La leader dem chiude luglio con il 31,3% dei consensi, “che crescono dello 0,1% rispetto all’ultima rilevazione” e stacca il presidente M5S Giuseppe Conte che ha il 29%. E che è impegnato nell’ennesimo braccio di ferro con Beppe Grillo a fare da prologo agro alla Costituente pentastellata.
Il Salvini furioso da “Palazzùl”
Bisogna scendere al 26,7% per trovare la dimessa casella del segretario federale della Lega e ministro delle Infrastrutture e Trasporti Matteo Salvini, peraltro in calo di uno 0,3% rispetto alla settimana precedente. Leader decotto che da Castrocielo ha lanciato precisi segnali agli azzurri, anche romani e ciociari, per fare quadrato intorno a Pasquale Ciacciarelli che sta messo come Fort Alamo contro Santana. Ma con l’aria di chi deve ringhiare per contratto piuttosto che per convinzione.

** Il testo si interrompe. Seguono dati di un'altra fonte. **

Definition finish_item (k : finish_kind) (error : option string) (now : Z) (t : item) : item :=
  Item (it_req t)
    (match k with FinishCompleted => ICompleted | FinishError => IError | FinishSkipped => Skipped end)
    error (it_started_at t)
    (match k with FinishError => it_completed_at t | _ => Some now end)
    (backup_path t) (backup_sha256 t) (rollback_status t) (restored_at t)
    (match k with FinishCompleted => ClearVerified | _ => phase t end) (fence_epoch t)
    (destructive_intent_at t)
    (match k with FinishCompleted => Some now | _ => it_verified_at t end)
    (it_reconciled_at t) (recovery_code t) now.

Definition finish_reset_item (now : Z) (i : Z) (code : string) (k : finish_kind) (owner : string)
    (epoch : Z) (error : option string) (d : db) : res monthly_error (bool * db) :=
  let expected := match k with FinishSkipped => Pending | _ => IRunning end in
  updated (update_items (site_where i code (op_exists i (runs_lease now owner epoch) d)
                           (in_status [expected])) (finish_item k error now) d).

(** [backup_path IS NOT NULL AND backup_sha256 ~ '^[0-9a-f]{64}$']. *)
Definition has_backup (t : item) : bool :=
  negb (bool_decide (backup_path t = None))
  && match backup_sha256 t with Some h => sha256_check h | None => false end.

(** A new destructive intent advances the item's fence. *)
Definition intent_item (ph : checkpoint_phase) (error : option string) (now : Z) (t : item) : item :=
  Item (it_req t) (it_stat t) error (it_started_at t) (it_completed_at t) (backup_path t)
    (backup_sha256 t) (rollback_status t) (restored_at t) ph (fence_epoch t + 1) (Some now)
    (it_verified_at t) (it_reconciled_at t) (recovery_code t) now.

Definition prepare_reset_clear (now : Z) (i : Z) (code owner : string) (epoch : Z) (d : db)
    : res monthly_error (option item * db) :=
  returning (update_items (site_where i code (op_exists i (runs_lease now owner epoch) d)
                             (λ t, in_status [IRunning] t
                                   && bool_decide (phase t = SnapshotPersisted) && has_backup t))
               (intent_item ClearIntent None now) d).

Definition confirm_clear_item (verified : bool) (error : option string) (now : Z) (t : item) : item :=
  Item (it_req t) (if verified then ICompleted else Uncertain) error (it_started_at t)
    (it_completed_at t) (backup_path t) (backup_sha256 t) (rollback_status t) (restored_at t)
    (if verified then ClearVerified else PhaseRecoveryRequired) (fence_epoch t)
    (destructive_intent_at t) (if verified then Some now else it_verified_at t)
    (it_reconciled_at t) (if verified then None else Some RECOVERY_REQUIRED) now.

Definition confirm_reset_clear (now : Z) (i : Z) (code owner : string) (epoch fence : Z)
    (verified : bool) (error : option string) (d : db) : res monthly_error (bool * db) :=
  updated (update_items (site_where i code (op_exists i (runs_lease now owner epoch) d)
                           (λ t, (fence_epoch t =? fence) && bool_decide (phase t = ClearIntent)))
             (confirm_clear_item verified error now) d).

Definition prepare_reset_rollback (now : Z) (i : Z) (code owner : string) (epoch : Z) (d : db)
    : res monthly_error (option item * db) :=
  returning (update_items (site_where i code (op_exists i (holds_lease now owner epoch) d)
                             (λ t, bool_decide (phase t ∈ [ClearIntent; ClearVerified; PhaseRecoveryRequired])
                                   && in_status [IRunning; ICompleted; Uncertain] t && has_backup t))
               (λ t, intent_item RollbackIntent (it_error t) now t) d).

Definition confirm_rollback_item (restored : bool) (error : option string) (now : Z) (t : item)
    : item :=
  with_rollback (Some (if restored then Restored else RollbackFailed))
    (if restored then Some now else None) (if restored then Some now else it_reconciled_at t)
    (item_with (if restored then IError else Uncertain)
       (if restored then RollbackVerified else PhaseRecoveryRequired) error
       (if restored then None else Some RECOVERY_REQUIRED) now t).

Definition confirm_reset_rollback (now : Z) (i : Z) (code owner : string) (epoch fence : Z)
    (restored : bool) (error : option string) (d : db) : res monthly_error (bool * db) :=
  updated (update_items (site_where i code (op_exists i (holds_lease now owner epoch) d)
                           (λ t, (fence_epoch t =? fence) && bool_decide (phase t = RollbackIntent)))
             (confirm_rollback_item restored error now) d).

(** ** Reconciliation ([grile_monthly_reconciliation.py]) *)

(** An item whose recorded phase leaves its effect open; a verified clear is
    settled when the item completed and its operation no longer runs. *)
Definition unsettled (op_running : bool) (t : item) : bool :=
  bool_decide (it_stat t = Uncertain)
  || bool_decide (phase t ∈ [LegacyUnknown; ClearIntent; RollbackIntent])
  || bool_decide (recovery_code t = Some RECOVERY_REQUIRED)
  || (bool_decide (phase t = ClearVerified)
      && (negb (bool_decide (it_stat t = ICompleted)) || op_running)).

Definition list_reset_items_for_reconciliation (i : Z) (d : db) : list (Z * item) :=
  sorted_by (leb_on fst Z.leb)
    (List.filter (λ kt, (it_operation_id (it_req kt.2) =? i)
        && unsettled (op_exists (it_operation_id (it_req kt.2))
                        (λ o, bool_decide (op_stat o = RUNNING)) d) kt.2)
       (map_to_list (items d))).

Definition reconcilable (now : Z) (d : db) (i : Z) (o : operation) : bool :=
  (bool_decide (op_stat o = RUNNING)
   && match execution_lease_until o with Some u => u <=? now | None => true end)
  || (negb (bool_decide (op_stat o = RUNNING))
      && any_item (λ t, (it_operation_id (it_req t) =? i)
                        && unsettled (bool_decide (op_stat o = RUNNING)) t) d).

Definition reconcile_claim_set (now : Z) (owner : string) (lease_seconds : Z) (o : operation)
    : operation :=
  Operation (op_req o) (op_stat o) (job_id o) (op_result o) (op_error o) (op_started_at o)
    (heartbeat_at o) (op_finished_at o) (Some owner) (execution_epoch o + 1)
    (Some (now + lease_seconds * second)) (reconciliation o) None (alerted_at o).

(** The candidates in id order; rows locked by another transaction ([SKIP
    LOCKED]) are in [locked]. *)
Definition reconciliation_candidates (now : Z) (locked : list Z) (limit : nat) (d : db) : list Z :=
  take limit (sorted_by Z.leb
    (fst <$> List.filter (λ jo, reconcilable now d jo.1 jo.2 && negb (bool_decide (jo.1 ∈ locked)))
       (map_to_list (ops d)))).

Definition claim_reconciliation_candidates (now : Z) (locked : list Z) (owner : string)
    (lease_seconds : Z) (limit : nat) (d : db) : res monthly_error (list Z * db) :=
  let ks := reconciliation_candidates now locked limit d in
  d' ← foldR (λ d k, '(_, d1) ← update_op k (λ _, true) (reconcile_claim_set now owner lease_seconds) d;
                     Ok d1) d ks;
  Ok (ks, d').

Definition reconcile_result_set (now : Z) (c : classification) (error : option string) (alert : bool)
    (o : operation) : operation :=
  Operation (op_req o)
    (if negb (bool_decide (c = RecoveryRequired)) && bool_decide (op_stat o = RUNNING)
     then FAILED else op_stat o)
    (job_id o) (op_result o) (match error with Some e => Some e | None => op_error o end)
    (op_started_at o) (heartbeat_at o) (op_finished_at o) (execution_owner o) (execution_epoch o)
    None (Some c) (Some now) (if alert then or_else (alerted_at o) now else alerted_at o).

Definition mark_reconciliation_result (now : Z) (i : Z) (owner : string) (epoch : Z)
    (c : classification) (error : option string) (alert : bool) (d : db)
    : res monthly_error (bool * db) :=
  update_op i (holds_lease now owner epoch) (reconcile_result_set now c error alert) d.

Definition reconciled_with (s : item_status) (ph : checkpoint_phase) (error : string)
    (code : option string) (now : Z) (t : item) : item :=
  with_rollback (rollback_status t) (restored_at t) (Some now)
    (item_with s ph (Some error) code now t).

Definition mark_item_recovery_required (now : Z) (i : Z) (code owner : string) (epoch : Z)
    (error : string) (d : db) : res monthly_error (bool * db) :=
  updated (update_items (site_where i code (op_exists i (holds_lease now owner epoch) d)
                           (λ t, negb (bool_decide (phase t = RollbackVerified))))
             (reconciled_with Uncertain PhaseRecoveryRequired error (Some RECOVERY_REQUIRED) now) d).
(* ===== verification/GrileMonthlyInv.v ===== *)
(** The monthly closeout's invariant and the relations every committed call
    keeps, from lemmas on its three kinds of statements. *)

From S2P Require Import Prelude Text Table Grile GrileMonthly.
Import Grile Monthly.

Local Open Scope Z_scope.

(** ** Statements *)

Lemma update_op_Ok i p f d b d' :
  update_op i p f d = Ok (b, d') →
  (b = false ∧ d' = d ∧ ∀ o, ops d !! i = Some o → p o = false) ∨
  ∃ o, b = true ∧ ops d !! i = Some o ∧ p o = true ∧ op_check (f o) = true ∧
       unique_ops i (f o) (ops d) = true ∧ d' = set_ops (<[i := f o]> (ops d)) d.
Proof.
  unfold update_op. destruct (ops d !! i) as [o|] eqn:Ho.
  - destruct (p o) eqn:Hp.
    + intros H. inv_res. bool_prop. simplify_eq. right. by exists o.
    + intros [= <- <-]. left. split_and!; [done..|]. by intros x [= <-].
  - intros [= <- <-]. by left.
Qed.

Lemma update_op_none i p f d :
  (∀ o, ops d !! i = Some o → p o = false) → update_op i p f d = Ok (false, d).
Proof. intros H. unfold update_op. destruct (ops d !! i) as [o|]; [|done]. by rewrite H. Qed.

Lemma set_items_id d : set_items (items d) d = d.
Proof. by destruct d. Qed.
Lemma set_mans_id d : set_mans (mans d) d = d.
Proof. by destruct d. Qed.
(* ===== verification/GrileMonthlySpec.v ===== *)
(** Properties of the monthly closeout: the unique indexes, the authorisation of
    live resets, the fencing of executions, the single use of destructive intents
    and the gate that blocks a month. *)

From S2P Require Import Prelude Text Table Grile GrileMonthly GrileMonthlyInv.
Import Grile Monthly.

Local Open Scope Z_scope.

(** ** Safety of every reachable database *)

(** C30: in every reachable database a month has at most one operation queued or
    running and at most one completed live reset per store filter, a live reset
    that is queued or running refers to an approved, error-free and complete
    archive manifest of its month, and an operation has one checkpoint per store
    and one manifest. *)
Theorem monthly_invariant x :
  reachable x →
  (∀ i j o o', ops x.2 !! i = Some o → ops x.2 !! j = Some o' →
     is_active o = true → is_active o' = true → month_of o = month_of o' → i = j) ∧
  (∀ i j o o', ops x.2 !! i = Some o → ops x.2 !! j = Some o' →
     live_completed o = true → live_completed o' = true → month_of o = month_of o' →
     filter_of o = filter_of o' → i = j) ∧
  (∀ i o, ops x.2 !! i = Some o → is_active o = true → is_live_reset o = true →
     ∃ k m, approved_manifest_id (op_req o) = Some k ∧ mans x.2 !! k = Some m ∧
            approved_for (month_of o) m = true) ∧
  (∀ k k' t t', items x.2 !! k = Some t → items x.2 !! k' = Some t' →
     it_operation_id (it_req t) = it_operation_id (it_req t') →
     in_site (site (it_req t)) = in_site (site (it_req t')) → k = k') ∧
  (∀ k k' m m', mans x.2 !! k = Some m → mans x.2 !! k' = Some m' →
     man_operation_id (man_req m) = man_operation_id (man_req m') → k = k').
Proof.
  intros I%reachable_inv.
  assert (∀ i j o o', ops x.2 !! i = Some o → ops x.2 !! j = Some o' →
            index_conflict o o' = true → i = j) as Hc.
  { intros i j o o' Ho Ho' H. destruct (decide (i = j)); [done|].
    by rewrite (iv_index _ I i j o o') in H. }
  split_and!.
  - intros i j o o' Ho Ho' ? ? ?. apply (Hc i j o o'); [done..|]. apply index_conflict_iff. auto.
  - intros i j o o' Ho Ho' ? ? ? ?. apply (Hc i j o o'); [done..|]. apply index_conflict_iff. auto.
  - apply (iv_approved _ I).
  - intros k k' t t' Ht Ht' Eo Es. eapply (iv_sites _ I); [exact Ht|exact Ht'|].
    unfold of_site. by rewrite Eo, Es, Z.eqb_refl, String.eqb_refl.
  - apply (iv_mans _ I).
Qed.
(* ===== verification/GrileReset.v ===== *)
(** The live reset of the monthly Grile sheets ([grile_monthly_reset_*.py],
    [grile_monthly_integrity.py], [grile_monthly_google.py]): each store's sheet is
    read, its snapshot backed up and recorded, then cleared and read back under the
    fenced checkpoints of [GrileMonthly.v]; a failure restores what was touched.

    Every await, every file operation and every call of Google is a request of a
    coroutine ([Coro.v]); [Section World] says how the database answers and lets
    the files and Google answer anything. *)

From Stdlib Require Import Ascii.
From stdpp Require Import pretty.
From S2P Require Import Prelude Text Dict Json Table Coro Grile GrileMonthly.
Import Coro Grile Monthly.

Local Open Scope Z_scope.

Module Reset.

(** ** Stores and ranges ([grile_monthly_types.py], [grile_monthly_registry.py]) *)

Record entry := Entry {
  company : string;
  store : string;
  sheet_id : string;
  site_code : string;
  manager : string;
  is_closed : bool;
  template_version : string;
}.

Definition RESET_RANGES : list string :=
  ["Grila!D8"; "Grila!D22"; "Grila!P5:P36"; "Grila!Q5:S36"; "Grila!U5:U36"; "Grila!V5:X36";
   "Grila!B32:F46"; "Grila!F12:F14"; "Grila!F26:F28"; "Pontaj!C8:AG31"]%string.
Definition RESET_RANGES_V3 : list string :=
  ["Grila!D8"; "Grila!D22"; "Grila!D36"; "Grila!P5:P50"; "Grila!Q5:S50"; "Grila!U5:U50";
   "Grila!V5:X50"; "Grila!Z5:Z50"; "Grila!AA5:AC50"; "Grila!B46:F60"; "Grila!F12:F14";
   "Grila!F26:F28"; "Grila!F40:F42"; "Pontaj!C8:AG31"]%string.

Definition reset_ranges_for_entry (e : entry) : list string :=
  if String.eqb (template_version e) "v3" then RESET_RANGES_V3 else RESET_RANGES.

(** [json.dumps] of a list of plain strings. *)
Definition quote : ascii := ascii_of_nat 34.
Definition quoted (s : string) : string := String quote (s +:+ String quote EmptyString).
Definition dumps_list (l : list string) : string :=
  ("[" +:+ String.concat ", " (quoted <$> l) +:+ "]")%string.

Definition item_of_entry (e : entry) : item_input :=
  ItemInput (site_code e) (sheet_id e) (company e) (store e) (dumps_list (reset_ranges_for_entry e)).

(** A row of the active registry. *)
Record registry_row := RegistryRow {
  reg_site : string;
  reg_sheet : string;
  registry_key : option string;
  locatie : option string;
  firma : option string;
  asm : option string;
  reg_template : option string;
}.

(** ** Exceptions *)

Inductive exn :=
| Integrity (code : string)
| ManifestError (code : string) (body : json)
| GoogleError (http_status : option Z) (timeout : bool)
| Cancelled
| Failure.

(** [isinstance(exc, MonthlyIntegrityError)] and its code. *)
Definition integrity_code (x : exn) : option string :=
  match x with Integrity c | ManifestError c _ => Some c | _ => None end.

(** ** Requests *)

Inductive google_op :=
| GRead (sheet : string) (ranges : list string)
| GClear (sheet : string) (ranges : list string)
| GRestore (sheet : string) (data : list json).

Definition path := list string.

(** The part of an artifact's description that is read from the disk. *)
Record artifact := Artifact { art_path : path; art_bytes : Z; art_sha256 : string }.

(** What the statement of each repository call returns: of a started operation its
    row, of claimed ones their ids and epochs. *)
Definition call_answer (c : Monthly.call) : Type :=
  match c with
  | CReserve _ _ _ _ _ _ => reserve_outcome
  | CStart _ _ _ _ => start_status * option operation
  | CFinishReset _ _ _ _ _ _ _ _ => option manifest
  | CEnsureItems _ _ _ _ _ _ => ()
  | CPrepareClear _ _ _ _ | CPrepareRollback _ _ _ _ => option item
  | CClaimReconciliation _ _ _ _ => list (Z * Z)
  | CPersistManifest _ _ _ _ _ | CApprove _ _ _ _ => option manifest
  | _ => bool
  end.

Inductive port :=
| Database (c : Monthly.call)
| LatestArchive (month : string)
| FetchManifest (k : Z)
| FetchRegistry (month : string)
| ListItems (i : Z)
| FetchOperation (i : Z)
| ExecutionLease (i : Z) (owner : string)
| Google (g : google_op)
| Sleep (attempt : nat)
| UtcNow
| FreshId
| MakeStaging (p : path)
| WriteJson (p : path) (body : json)
| PromoteFile (staged target : path)
| RemoveTree (p : path)
| DescribeFile (p : path)
| VerifyFiles (arts : list json)
| ReadFile (p : string)
| HeartbeatTask.

Definition ans (p : port) : Type :=
  match p with
  | Database c => call_answer c
  | LatestArchive _ => option (Z * manifest)
  | FetchManifest _ => option manifest
  | FetchRegistry _ => list registry_row
  | ListItems _ => list (Z * item)
  | FetchOperation _ => option operation
  | ExecutionLease _ _ => option (Z * string * Z * Z)
  | Google _ => json
  | UtcNow | FreshId => string
  | DescribeFile _ => artifact
  | ReadFile _ => option string
  | HeartbeatTask => option exn
  | Sleep _ | MakeStaging _ | WriteJson _ _ | PromoteFile _ _ | RemoveTree _ | VerifyFiles _ => ()
  end.

Abbreviation prog := (coro ans exn).
Definition ask (p : port) : prog (ans p) := Coro.call p.
Definition fail {A} (x : exn) : prog A := Done (Err x).

(** [if not b: raise x]. *)
Definition ensure (b : bool) (x : exn) : prog () := if b then mret () else fail x.

(** ** Google requests ([grile_monthly_google.py], [grile_monthly_google_api.py]) *)

Definition GOOGLE_API_RETRY_ATTEMPTS : nat := 6.

Definition is_transient_error (x : exn) : bool :=
  match x with GoogleError st _ => is_transient_google_error st | _ => false end.

Definition error_code (x : exn) : string :=
  match x with
  | GoogleError (Some s) timeout =>
      if s =? 429 then "google_rate_limited"
      else if existsb (Z.eqb s) [500; 502; 503; 504] then "google_unavailable"
      else if timeout then "google_timeout" else "google_request_failed"
  | GoogleError None true => "google_timeout"
  | _ => "google_request_failed"
  end.

(** The attempts that are left; a destructive request has one. *)
Fixpoint backoff (total left : nat) (g : google_op) : prog json :=
  match left with
  | O => fail Failure
  | S left' =>
      handle (ask (Google g)) (λ r,
        match r with
        | Ok v => mret v
        | Err Cancelled => fail Cancelled
        | Err x =>
            let attempt := (total - left)%nat in
            if Nat.leb (total - 1) attempt || negb (is_transient_error x) then fail x
            else _ ← ask (Sleep attempt); backoff total left' g
        end)
  end.

Definition call_with_backoff (g : google_op) (destructive : bool) : prog json :=
  let total := if destructive then 1%nat else GOOGLE_API_RETRY_ATTEMPTS in
  backoff total total g.

Definition google_request (g : google_op) (destructive : bool) : prog json :=
  try_ (call_with_backoff g destructive) (λ x,
    match x with
    | Cancelled | Integrity _ | ManifestError _ _ => fail x
    | _ => fail (Integrity (error_code x))
    end).

(** ** Snapshots ([grile_monthly_integrity.py], [grile_monthly_reset_google.py]) *)

Definition field (key : string) (v : json) : json :=
  match v with JObj f => jget key f | _ => JNull end.

Definition canonical_range (v : json) : res exn json :=
  match v with
  | JObj f =>
      match dget "range"%string f with
      | Some (JStr r) =>
          match jget_or "values" (JArr []) f with
          | JArr vs => Ok (JObj [("range", JStr r);
                                 ("majorDimension", jget_or "majorDimension" (JStr "ROWS") f);
                                 ("values", JArr vs)]%string)
          | _ => Err (Integrity "backup_response_invalid")
          end
      | _ => Err (Integrity "backup_response_invalid")
      end
  | _ => Err (Integrity "backup_response_invalid")
  end.

Definition canonical_snapshot (value_ranges : list json) : res exn json :=
  l ← mapR canonical_range value_ranges; Ok (JObj [("value_ranges"%string, JArr l)]).

(** [_require_complete] and [canonical_snapshot] on a response. *)
Definition snapshot_of (n : nat) (response : json) : res exn json :=
  match field "valueRanges" response with
  | JArr l => if Nat.eqb (length l) n then canonical_snapshot l
              else Err (Integrity "backup_response_incomplete")
  | _ => Err (Integrity "backup_response_incomplete")
  end.

Definition read_snapshot (e : entry) : prog json :=
  let ranges := reset_ranges_for_entry e in
  response ← google_request (GRead (sheet_id e) ranges) false;
  lift (snapshot_of (length ranges) response).

(** [item.get("values")] of the dictionaries of a list is truthy. *)
Definition has_values (v : json) : bool :=
  match v with JObj f => truthy (jget "values" f) | _ => false end.

Definition value_ranges (snapshot : json) : list json :=
  match field "value_ranges" snapshot with JArr l => l | _ => [] end.

Definition snapshot_is_cleared (snapshot : json) : bool :=
  negb (existsb has_values (value_ranges snapshot)).

Definition verify_cleared (snapshot : json) : res exn () :=
  raise_if (negb (snapshot_is_cleared snapshot)) (Integrity "reset_verification_failed").

Definition restore_range (v : json) : res exn json :=
  match v with
  | JObj f =>
      match dget "range"%string f with
      | Some r => Ok (JObj [("range", r); ("majorDimension", jget_or "majorDimension" (JStr "ROWS") f);
                            ("values", jget_or "values" (JArr []) f)]%string)
      | None => Err Failure
      end
  | _ => Err Failure
  end.

Definition restore_data (snapshot : json) : res exn (list json) :=
  match field "value_ranges" snapshot with
  | JArr l => mapR restore_range (List.filter has_values l)
  | _ => Err (Integrity "backup_invalid")
  end.

(** ** Manifests ([grile_monthly_integrity.py]) *)

Section Reset.
(** The SHA-256 of the canonical JSON text of a value. *)
Context (canonical_sha256 : json → string).

Definition snapshot_sha256 (snapshot : json) : string := canonical_sha256 snapshot.

Definition verify_restored (restored expected : json) : res exn () :=
  raise_if (negb (String.eqb (snapshot_sha256 restored) (snapshot_sha256 expected)))
    (Integrity "rollback_verification_failed").

Definition without (key : string) (f : list (string * json)) : list (string * json) :=
  List.filter (λ kv, negb (String.eqb kv.1 key)) f.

Il che significa che lo shining dell’esecutivo e – per estensione – del centrodestra, sta sì concentrato nall’aura di consenso che continua ad emanare Giorgia Meloni, ma ha fondamenta azzurre. Le fondamenta che Antonio Tajani ed i suoi hanno saputo gettare. Quasi a voler rifondare una Casa delle Libertà progettata tanto bene addosso all’italiano medio da essere capace di resistere perfino alla scomparsa del suo progettista.